The carrying cost is what you’re paying every month to not fix the problem. Lost revenue, engineering time, customer churn - whatever you calculated above, divided by 12.
The fix cost is the one-time investment to make it go away.
The break-even point is when your accumulated carrying costs exceed the fix cost. Before that point, it’s cheaper to carry the debt. After that point, you’re losing money by not fixing it.
For the checkout example:
- Carrying cost: ~$10,700/month
- Fix cost: $57,600
- Break-even: 5.4 months
After 5.4 months, every month you don’t fix it costs you $10,700. After a year, you’ve paid $128K to not spend $58K.
But some debt works differently. If the carrying cost is $2,000/month and the fix costs $100,000, break-even is over 4 years. If the system might be replaced in 2 years anyway, maybe you just carry it.
The maths doesn’t make the decision for you. But it tells you what question you’re actually answering: “Is the accumulated interest worth more than the principal?” Sometimes yes, sometimes no.
Where This Breaks Down
I’ve been writing as if the problem is always solvable. It’s not.
Sometimes the organisation is genuinely broken. If leadership doesn’t believe in investing in technical health, no business case will help. If decisions are made politically rather than rationally, rational arguments won’t land. You can tell the difference: if you’ve tried multiple approaches, built allies, presented data, and every conversation ends with “we’ll think about it” - the problem isn’t your pitch.
Sometimes the economics don’t work. The break-even calculator assumes the system will exist long enough to recoup the investment. If the product might be sunset, if you’ll rewrite the whole thing in eighteen months anyway - sometimes carrying the debt really is cheaper. Not every codebase deserves to be rescued.
Sometimes you don’t have standing. A junior engineer telling the CTO about organisational dysfunction won’t land, no matter how right they are. Influence requires credibility, credibility takes time. You can’t move something you don’t have leverage on.
Sometimes you’re wrong. Certainty feels the same whether you’re right or wrong. The only way to tell the difference is to stay curious and update when the evidence doesn’t match your model.

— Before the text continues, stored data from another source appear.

(** * Shor's algorithm for N = 15: circuit builders and classical post-processing

    A shallow embedding of [shors-algorithm-implementation.py].  The circuit
    builders ([c_amod15], [qft_dagger], [create_shors_circuit]) become pure
    functions that produce the instruction list Qiskit would record; the
    classical part ([find_period], [shor_algorithm]) runs in a small
    state-and-exception monad whose state holds the random source and the log of
    backend executions. *)

From Stdlib Require Import ZArith List String Ascii Bool Lia Permutation Sorted.
From Stdlib Require Import DecimalString.
Import ListNotations.
Local Open Scope string_scope.
Local Open Scope list_scope.
Local Open Scope Z_scope.

(** ** Python values and exceptions *)

Inductive exn : Type :=
| ValueError (msg : string)
| OverflowError (msg : string)
| ZeroDivisionError (msg : string).

(** A computation that either raises or returns. *)
Definition throws (A : Type) : Type := (exn + A)%type.

Definition raise {A : Type} (e : exn) : throws A := inl e.
Definition returns {A : Type} (v : A) : throws A := inr v.

Definition bind_throws {A B : Type} (c : throws A) (k : A -> throws B) : throws B :=
  match c with
  | inl e => inl e
  | inr v => k v
  end.

Declare Scope throws_scope.
Delimit Scope throws_scope with throws.
Notation "'let?' x ':=' c 'in' k" := (bind_throws c (fun x => k))
  (at level 10, x name, c at level 100, k at level 200) : throws_scope.
Local Open Scope throws_scope.

Module Py.

(** [x in xs] on a list of integers. *)
Definition contains (x : Z) (xs : list Z) : bool := existsb (Z.eqb x) xs.

(** [range(n)]. *)
Definition range (n : nat) : list nat := seq 0 n.

(** [range(lo, hi)]. *)
Definition range2 (lo hi : nat) : list nat := seq lo (hi - lo).

(** [for i in range(n): s = body(i, s)], the loop state threaded through. *)
Definition for_range {S : Type} (n : nat) (body : nat -> S -> S) (s : S) : S :=
  fold_left (fun acc i => body i acc) (range n) s.

(** The same loop when the body may raise: the first exception ends it. *)
Definition for_range_t {S : Type} (n : nat) (body : nat -> S -> throws S)
    (s : S) : throws S :=
  fold_left (fun acc i => bind_throws acc (body i)) (range n) (returns s).

(** [float(k)] for an integer [k = 2**e]: exact while the exponent fits a
    double, [OverflowError] from 2**1024 on. *)
Definition float_of_pow2 (e : nat) : throws Z :=
  if (e <=? 1023)%nat then returns (2 ^ Z.of_nat e)
  else raise (OverflowError "int too large to convert to float").

End Py.

(** ** Circuits

    A [QuantumCircuit] is the ordered list of instructions recorded by the
    builder calls.  [qc_append] is [QuantumCircuit.append] of a sub-circuit
    on the listed qubits; its flag says whether the sub-circuit went through
    [.control()] first, in which case the first listed qubit is the control.
    [qc_measure] is one call of [measure] on a list of qubits and a list
    of classical bits; Qiskit records such a call as one one-qubit measure
    per listed qubit, which [entries_recorded] counts.
    [qc_reset] belongs to the instruction set of a [QuantumCircuit]; none of
    the builders below emits it. *)

(** The rotation angle [-np.pi/float(d)], kept symbolically by its divisor. *)
Inductive angle : Type :=
| neg_pi_over (d : Z).

#[warnings="-register-all"]
Inductive instruction : Type :=
| qc_h (qubit : nat)
| qc_x (qubit : nat)
| qc_swap (qubit1 qubit2 : nat)
| qc_cp (theta : angle) (control_qubit target_qubit : nat)
| qc_measure (qubits clbits : list nat)
| qc_reset (qubit : nat)
| qc_append (controlled : bool) (width : nat) (body : list instruction)
            (qargs : list nat).

Record QuantumCircuit : Type := mkCircuit {
  num_qubits : nat;
  num_clbits : nat;
  data : list instruction
}.

Definition new_circuit (qubits clbits : nat) : QuantumCircuit :=
  mkCircuit qubits clbits [].

(** Every builder method appends one instruction at the end. *)
Definition emit (g : instruction) (qc : QuantumCircuit) : QuantumCircuit :=
  mkCircuit (num_qubits qc) (num_clbits qc) (data qc ++ [g]).

Definition h (q : nat) := emit (qc_h q).
Definition x (q : nat) := emit (qc_x q).
Definition swap (q1 q2 : nat) := emit (qc_swap q1 q2).
Definition cp (theta : angle) (c t : nat) := emit (qc_cp theta c t).
Definition measure (qs cs : list nat) := emit (qc_measure qs cs).

(** [U.control()]: the same body under one extra control qubit. *)
Definition control (U : QuantumCircuit) : bool * nat * list instruction :=
  (true, S (num_qubits U), data U).

(** A plain circuit used as an instruction. *)
Definition to_instruction (U : QuantumCircuit) : bool * nat * list instruction :=
  (false, num_qubits U, data U).

Definition append (g : bool * nat * list instruction) (qargs : list nat) :=
  let '(c, w, b) := g in emit (qc_append c w b qargs).

Notation "qc '|>' f" := (f qc) (at level 45, left associativity, only parsing).

(** ** The modular-exponentiation oracle *)

Definition admissible_bases : list Z := [2; 4; 7; 8; 11; 13].

Definition unsupported_base : exn :=
  ValueError "'a' must be 2, 4, 7, 8, 11 or 13".

(** One pass of the loop body of [c_amod15]. *)
Definition c_amod15_iteration (a : Z) (U : QuantumCircuit) : QuantumCircuit :=
  let U := if Py.contains a [2; 13]
           then U |> swap 0 1 |> swap 1 2 |> swap 2 3 else U in
  let U := if Py.contains a [7; 8]
           then U |> swap 2 3 |> swap 1 2 |> swap 0 1 else U in
  let U := if Py.contains a [4; 11]
           then U |> swap 1 3 |> swap 0 2 else U in
  let U := if Py.contains a [7; 11; 13]
           then Py.for_range 4 (fun q U => U |> x q) U else U in
  U.

Definition c_amod15 (a : Z) (power : nat) : throws QuantumCircuit :=
  if negb (Py.contains a admissible_bases) then raise unsupported_base
  else
    let U := new_circuit 4 0 in
    let U := Py.for_range power (fun _iteration U => c_amod15_iteration a U) U in
    returns U.

(** ** The inverse quantum Fourier transform *)

Definition qft_dagger (n : nat) : throws QuantumCircuit :=
  let qc := new_circuit n 0 in
  let qc := Py.for_range (n / 2)
              (fun qubit qc => qc |> swap qubit (n - qubit - 1)) qc in
  let? qc := Py.for_range_t n (fun j qc =>
      let? qc := Py.for_range_t j (fun m qc =>
          let? d := Py.float_of_pow2 (j - m) in
          returns (qc |> cp (neg_pi_over d) m j)) qc in
      returns (qc |> h j)) qc in
  returns qc.

(** ** The phase-estimation circuit *)

Definition create_shors_circuit (a : Z) (n : Z) (counting_qubits : nat)
  : throws QuantumCircuit :=
  let total_qubits := (counting_qubits + 4)%nat in
  let qc := new_circuit total_qubits counting_qubits in
  let qc := Py.for_range counting_qubits (fun q qc => qc |> h q) qc in
  let qc := qc |> x counting_qubits in
  let? qc := Py.for_range_t counting_qubits (fun q qc =>
      let power := (2 ^ (counting_qubits - q - 1))%nat in
      let? U := c_amod15 a power in
      let controlled_u := control U in
      returns (qc |> append controlled_u
                 ([q] ++ Py.range2 counting_qubits (counting_qubits + 4)))) qc in
  let? iqft := qft_dagger counting_qubits in
  let qc := qc |> append (to_instruction iqft) (Py.range counting_qubits) in
  let qc := qc |> measure (Py.range counting_qubits) (Py.range counting_qubits) in
  returns qc.

(** ** Rationals as [fractions.Fraction] keeps them *)

Module Fraction.

Record t : Type := mk { numerator : Z; denominator : Z }.

(** [Fraction(p, q)]: lowest terms, the sign carried by the numerator. *)
Definition make (p q : Z) : throws t :=
  if q =? 0 then raise (ZeroDivisionError "Fraction(%s, 0)")
  else
    let g := Z.gcd p q in
    let g := if q <? 0 then - g else g in
    returns (mk (p / g) (q / g)).

Definition sub (u v : t) : throws t :=
  make (numerator u * denominator v - numerator v * denominator u)
       (denominator u * denominator v).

If you’ve been making the same argument for years and nothing’s changed, the problem isn’t that management doesn’t understand. It’s that you’re presenting complaints instead of business cases. Or you’re talking about “tech debt” when you should be talking about specific costs. Or you’re proposing fixes without understanding what the person across the table is actually worried about.
Or - and this is the uncomfortable one - maybe you’re wrong about whether it should be fixed at all. I was, once. The 8,000 instances taught me that being technically correct isn’t the same as being right.